Note that you do need the block to "return" (i.e. evaluate to) the current
element so that it gets passed into the next iteration.

Best regards,
Jari Williamsson

--Greg

···

On Sat, Dec 15, 2007 at 12:28:51AM +0900, Jari Williamsson wrote:

require 'enumerator'

[first, second, third].each_slice(2) do |prev,curr|
   # do stuff
end

Except that you don't get a [nil,first] pair to start, you get [first,second].

You could also do something like:

[first, second, third].inject(nil) do |prev, curr|
   # do stuff
   curr
end

And curr is assigned to prev in the next iteration and the first iteration gets [nil,first]

-Rob

Rob Biedenharn http://agileconsultingllc.com
Rob@AgileConsultingLLC.com

···

On Dec 14, 2007, at 10:28 AM, Jari Williamsson wrote:

I'm going through lots of data where the result of the current is affected by the previous element. So what I would need is an
"each_with_previous {|current, prev|}"
...to make it a bit more readable. Is there any built-in Ruby method that I might have overlooked, or should I build my own?

Best regards,

Jari Williamsson

Take your pick:

irb(main):001:0> a = %w| a b c d e f g h |
=> ["a", "b", "c", "d", "e", "f", "g", "h"]

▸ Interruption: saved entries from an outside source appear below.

(** ** Bounds of the final statistics *)

Lemma round_half_even_bounds (x : Q) (k : Z) :
  (0 <= x)%Q -> (x <= inject_Z k)%Q -> 0 <= round_half_even x <= k.
Proof.
  intros H0 Hk. unfold round_half_even.
  pose proof (Qfloor_le x) as Hfl.
  assert (0 <= Qfloor x) as Hf0.
  { change 0 with (Qfloor 0). by apply Qfloor_resp_le. }
  assert (Qfloor x <= k) as Hfk.
  { rewrite <- (Qfloor_Z k). by apply Qfloor_resp_le. }
  destruct ((x - inject_Z (Qfloor x) ?= 1 # 2)%Q) eqn:E; try lia.
  - destruct (Z.even (Qfloor x)); [lia|].
    destruct (decide (Qfloor x = k)) as [Heq|]; [|lia].
    exfalso. apply Qeq_alt in E. rewrite Heq in *. lra.
  - destruct (decide (Qfloor x = k)) as [Heq|]; [|lia].
    exfalso. apply Qgt_alt in E. rewrite Heq in *. lra.
Qed.

Lemma round2_bounds (x : Q) :
  (0 <= x)%Q -> (x <= 100)%Q -> (0 <= round2 x)%Q /\ (round2 x <= 100)%Q.
Proof.
  intros H0 H1. unfold round2.
  destruct (round_half_even_bounds (x * 100) 10000) as [Ha Hb].
  - lra.
  - change (inject_Z 10000) with (10000 # 1). lra.
  - assert (0 <= inject_Z (round_half_even (x * 100)))%Q as Ha'.
    { change 0%Q with (inject_Z 0). by rewrite <- Zle_Qle. }
    assert (inject_Z (round_half_even (x * 100)) <= inject_Z 10000)%Q as Hb'.
    { by rewrite <- Zle_Qle. }
    change (inject_Z 10000) with (10000 # 1) in Hb'.
    split.
    + apply Qle_shift_div_l; lra.
    + apply Qle_shift_div_r; lra.
Qed.

Lemma accuracy_bounds (c n : Z) :
  0 <= c <= n ->
  let accuracy :=
    if 0 <? n then (inject_Z c / inject_Z n * 100)%Q else 0%Q in
  (0 <= accuracy)%Q /\ (accuracy <= 100)%Q.
Proof.
  intros Hc. cbv zeta. destruct (0 <? n) eqn:En; [|lra].
  apply Z.ltb_lt in En.
  assert (0 < inject_Z n)%Q as Hn.
  { change 0%Q with (inject_Z 0). by rewrite <- Zlt_Qlt. }
  assert (0 <= inject_Z c)%Q as Hc0.
  { change 0%Q with (inject_Z 0). rewrite <- Zle_Qle. lia. }
  assert (inject_Z c <= inject_Z n)%Q as Hcn.
  { rewrite <- Zle_Qle. lia. }
  assert (0 <= inject_Z c / inject_Z n)%Q as Hq0.
  { apply Qle_shift_div_l; lra. }
  assert (inject_Z c / inject_Z n <= 1)%Q as Hq1.
  { apply Qle_shift_div_r; lra. }
  lra.
Qed.

(** The bounds of the statistics of a session with consistent tallies. *)
Lemma stats_of_bounds (s : Session) (now : Z) :
  session_tallies s ->
  let stats := stats_of s now in
  fs_total_questions stats = current_question s /\
  0 <= fs_correct_answers stats <= fs_total_questions stats /\
  (0 <= fs_accuracy stats)%Q /\ (fs_accuracy stats <= 100)%Q /\
  0 <= fs_time_bonus stats <= 50 /\
  fs_final_score stats = score s + fs_time_bonus stats /\
  0 <= fs_final_score stats <= 3 * fs_total_questions stats + 50 /\
  sum_values (fs_difficulty_breakdown stats) = fs_total_questions stats.
Proof.
  intros (n1 & n2 & n3 & c1 & c2 & c3 & Hn & Hc & H1 & H2 & H3 & Hsum & Hlen & Hsc).
  cbv zeta. unfold stats_of. cbn.
  rewrite Hn, Hc, !sum_values_three.
  pose proof (time_bonus_of_spec (QuizSystem.avg_response_time_of s)) as (_ & _ & Hb).
  destruct (accuracy_bounds (c1 + c2 + c3) (current_question s)) as [Ha0 Ha1]; [lia|].
  cbv zeta in Ha0, Ha1.
  destruct (round2_bounds _ Ha0 Ha1) as [Hr0 Hr1].
  split_and!; try done; lia.
Qed.

Lemma end_quiz_Ended (sid : string) (w w' : World) (stats : FinalStats) :
  QuizSystem.end_quiz sid w = (Ok (QuizEnded stats), w') ->
  exists s,
    active_sessions w !! sid = Some s /\
    stats = stats_of s (clock w) /\
    active_sessions w' = delete sid (active_sessions w) /\
    db w' = unmarked sid (db w).
Proof.
  unfold QuizSystem.end_quiz. intros H.
  apply bind_Ok in H as (w0 & w1 & H1 & H). injection H1 as <- <-.
  destruct (active_sessions w !! sid) as [s|] eqn:Es; [|discriminate].
  apply bind_Ok in H as (st & w1 & H1 & H). injection H as <- <-.
  apply calculate_final_stats_effect in H1 as (s' & Hs' & -> & Hd & Hdb & _).
  rewrite Es in Hs'. injection Hs' as <-. exists s. done.
Qed.

(** X5. While the question table satisfies its CHECK constraint, the
    statistics [end_quiz] returns for a session are within bounds: the
    correct answers are between 0 and the questions answered, the accuracy
    is between 0 and 100, the time bonus between 0 and 50, the final score
    is the session's score plus the time bonus and at most three points
    per question answered plus 50, and the difficulty breakdown adds up to
    the questions answered. *)
Theorem ended_quiz_statistics_bounds
    (sid : string) (w w' : World) (stats : FinalStats) :
  reachable_checked w ->
  QuizSystem.end_quiz sid w = (Ok (QuizEnded stats), w') ->
  exists s,
    active_sessions w !! sid = Some s /\
    fs_total_questions stats = current_question s /\
    0 <= fs_correct_answers stats <= fs_total_questions stats /\
    (0 <= fs_accuracy stats)%Q /\ (fs_accuracy stats <= 100)%Q /\
    0 <= fs_time_bonus stats <= 50 /\
    fs_final_score stats = score s + fs_time_bonus stats /\
    0 <= fs_final_score stats <= 3 * fs_total_questions stats + 50 /\
    sum_values (fs_difficulty_breakdown stats) = fs_total_questions stats.
Proof.
  intros Hr H. apply end_quiz_Ended in H as (s & Hs & -> & _).
  exists s. split; [done|].
  apply stats_of_bounds. exact (reachable_checked_tallies w Hr sid s Hs).
Qed.

Lemma ended_quiz_statistics_bounds_witness :
  exists s,
    active_sessions w_five_2 !! "session-0" = Some s /\
    fs_total_questions stats_five_2 = current_question s /\
    0 <= fs_correct_answers stats_five_2 <= fs_total_questions stats_five_2 /\
    (0 <= fs_accuracy stats_five_2)%Q /\ (fs_accuracy stats_five_2 <= 100)%Q /\
    0 <= fs_time_bonus stats_five_2 <= 50 /\
    fs_final_score stats_five_2 = score s + fs_time_bonus stats_five_2 /\
    0 <= fs_final_score stats_five_2 <= 3 * fs_total_questions stats_five_2 + 50 /\
    sum_values (fs_difficulty_breakdown stats_five_2) = fs_total_questions stats_five_2.
Proof.
  apply (ended_quiz_statistics_bounds "session-0" w_five_2 w_five_2_ended stats_five_2).
  - exact w_five_2_reachable_checked.
  - vm_compute. reflexivity.
Defined.

(** X6. While the question table satisfies its CHECK constraint, the
    answer that completes a quiz carries final statistics that agree with
    the response: they count the questions the response counts, which are
    at least the target; the final score is the response's score plus a
    time bonus between 0 and 50; the correct answers do not exceed the
    questions and the accuracy is between 0 and 100. *)
Theorem completing_answer_statistics
    (sid : string) (qid : Z) (ans : string) (rt : Q) (w w' : World)
    (r : AnswerResponse) (stats : FinalStats) :
  reachable_checked w ->
  checked (db w) ->
  QuizSystem.submit_answer sid qid ans rt w = (Ok (Answered r), w') ->
  r_final_stats r = Some stats ->
  r_quiz_complete r = true /\
  r_total_questions r <= r_question_number r /\
  fs_total_questions stats = r_question_number r /\
  0 <= fs_correct_answers stats <= fs_total_questions stats /\
  (0 <= fs_accuracy stats)%Q /\ (fs_accuracy stats <= 100)%Q /\
  0 <= fs_time_bonus stats <= 50 /\
  fs_final_score stats = r_current_score r + fs_time_bonus stats /\
  r_current_score r <= fs_final_score stats.
Proof.
  intros Hr Hchk H Hst.
  pose proof H as Htab.
  apply submit_answer_effect in H
    as (s & q & s2 & Hs & Hq & Hc & Hpts & Hk1 & Hk2 & Had & Hscore & Hnum & Htot &
        _ & Hfin).
  assert (session_tallies s2) as Htal.
  { pose proof (reachable_checked_tallies w Hr sid s Hs) as Hts.
    apply find_some in Hq as [Hin _].
    assert (session_tallies (answered q (r_is_correct r) (r_points_earned r) rt s))
      as Ha.
    { apply (step_session_tallies q ans rt s); [by apply Hchk | done |].
      rewrite Hc in *.
      exists (r_points_earned r), (Ok tt),
        (answered q (String.eqb (lower ans) (lower (correct_option q)))
           (r_points_earned r) rt s).
      split_and!; [done | | by left].
      apply update_session_statistics_Ok. done. }
    unfold adapted in Had.
    destruct (String.eqb
                (difficulty_mode
                   (answered q (r_is_correct r) (r_points_earned r) rt s)) "mix").
    - apply adjust_session_only_difficulty in Had. rewrite Had.
      destruct Ha as (m1 & m2 & m3 & d1 & d2 & d3 & ?).
      exists m1, m2, m3, d1, d2, d3. done.
    - by subst s2. }
  destruct (total_questions s2 <=? current_question s2) eqn:Ec.
  - destruct Hfin as (Hcomplete & Hfs & _). rewrite Hst in Hfs. injection Hfs as ->.
    apply Z.leb_le in Ec.
    pose proof (stats_of_bounds s2 (clock w) Htal)
      as (Ht & Hca & Ha0 & Ha1 & Hb & Hf & _ & _).
    cbv zeta in *. rewrite Hscore, Hnum, Htot.
    split_and!; try done; lia.
  - destruct Hfin as (_ & Hnone & _). rewrite Hst in Hnone. discriminate.
Qed.

Lemma completing_answer_statistics_witness :
  r_quiz_complete r_five_5 = true /\
  r_total_questions r_five_5 <= r_question_number r_five_5 /\
  fs_total_questions stats_five_5 = r_question_number r_five_5 /\
  0 <= fs_correct_answers stats_five_5 <= fs_total_questions stats_five_5 /\
  (0 <= fs_accuracy stats_five_5)%Q /\ (fs_accuracy stats_five_5 <= 100)%Q /\
  0 <= fs_time_bonus stats_five_5 <= 50 /\
  fs_final_score stats_five_5 = r_current_score r_five_5 + fs_time_bonus stats_five_5 /\
  r_current_score r_five_5 <= fs_final_score stats_five_5.
Proof.
  apply (completing_answer_statistics "session-0" 2 "c" 12 w_five_4 (snd out_five_5)
           r_five_5 stats_five_5).
  - apply (rc_call _ (CallSubmit "session-0" 2 "A" 12)).
    + apply (rc_call _ (CallSubmit "session-0" 1 "B" 2)).
      * exact w_five_2_reachable_checked.
      * apply db0_checked. vm_compute. reflexivity.
    + apply db0_checked. vm_compute. reflexivity.
  - apply db0_checked. vm_compute. reflexivity.
  - vm_compute. reflexivity.
  - vm_compute. reflexivity.
Defined.

(** ** Closed sessions *)

Lemma closes_effect (sid : string) (w w' : World) :
  closes sid w w' ->
  is_Some (active_sessions w !! sid) /\
  active_sessions w' = delete sid (active_sessions w) /\
  active_quizzes (db w') = delete sid (active_quizzes (db w)).
Proof.
  intros [(stats & H)|(qid & ans & rt & r & H & Hc)].
  - apply end_quiz_Ended in H as (s & Hs & _ & Hd & ->). eauto.
  - apply submit_answer_effect in H
      as (s & q & s2 & Hs & _ & _ & _ & _ & _ & _ & _ & _ & _ & _ & H).
    destruct (total_questions s2 <=? current_question s2).
    + destruct H as (_ & _ & Hd & ->). eauto.
    + destruct H as (Hn & _). congruence.
Qed.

irb(main):002:0> require 'enumerator'

irb(main):003:0> a.each_cons(2){ |x,y| puts "#{x}-#{y}" }
a-b
b-c
c-d
d-e
e-f
f-g
g-h

irb(main):004:0> a.each_slice(2){ |x,y| puts "#{x}-#{y}" }
a-b
c-d
e-f
g-h

···

On Dec 14, 8:28 am, Jari Williamsson <jari.williams...@mailbox.swipnet.se> wrote:

I'm going through lots of data where the result of the current is
affected by the previous element. So what I would need is an
"each_with_previous {|current, prev|}"
..to make it a bit more readable. Is there any built-in Ruby method
that I might have overlooked, or should I build my own?

There is a subtlety: with your code there will be no previous for the first element. Depending on what the OP needs you can as well do

irb(main):001:0> (1..5).inject(nil) {|prev,curr| p [prev,curr];curr}
[nil, 1]
[1, 2]
[2, 3]
[3, 4]
[4, 5]
=> 5

Jari, what kind of calculation do you do?

Cheers

  robert

···

On 14.12.2007 16:39, Gregory Seidman wrote:

On Sat, Dec 15, 2007 at 12:28:51AM +0900, Jari Williamsson wrote:

I'm going through lots of data where the result of the current is affected by the previous element. So what I would need is an
"each_with_previous {|current, prev|}"
...to make it a bit more readable. Is there any built-in Ruby method that I might have overlooked, or should I build my own?

You can fake it pretty simply with inject. For example:

[ 1,2,3,4,5 ].inject { |prev,cur| puts "#{prev}, #{cur}"; cur }

1, 2
2, 3
3, 4
4, 5

Note that you do need the block to "return" (i.e. evaluate to) the current
element so that it gets passed into the next iteration.

Robert Klemme wrote:

There is a subtlety: with your code there will be no previous for the first element. Depending on what the OP needs you can as well do

irb(main):001:0> (1..5).inject(nil) {|prev,curr| p [prev,curr];curr}
[nil, 1]
[1, 2]
[2, 3]
[3, 4]
[4, 5]
=> 5

Jari, what kind of calculation do you do?

I'll use different approaches for different situations. Starting inject with nil or first item will both become handy. Thanks!

The tasks are for analyzing musical data. The current note is most often dependent of previous context.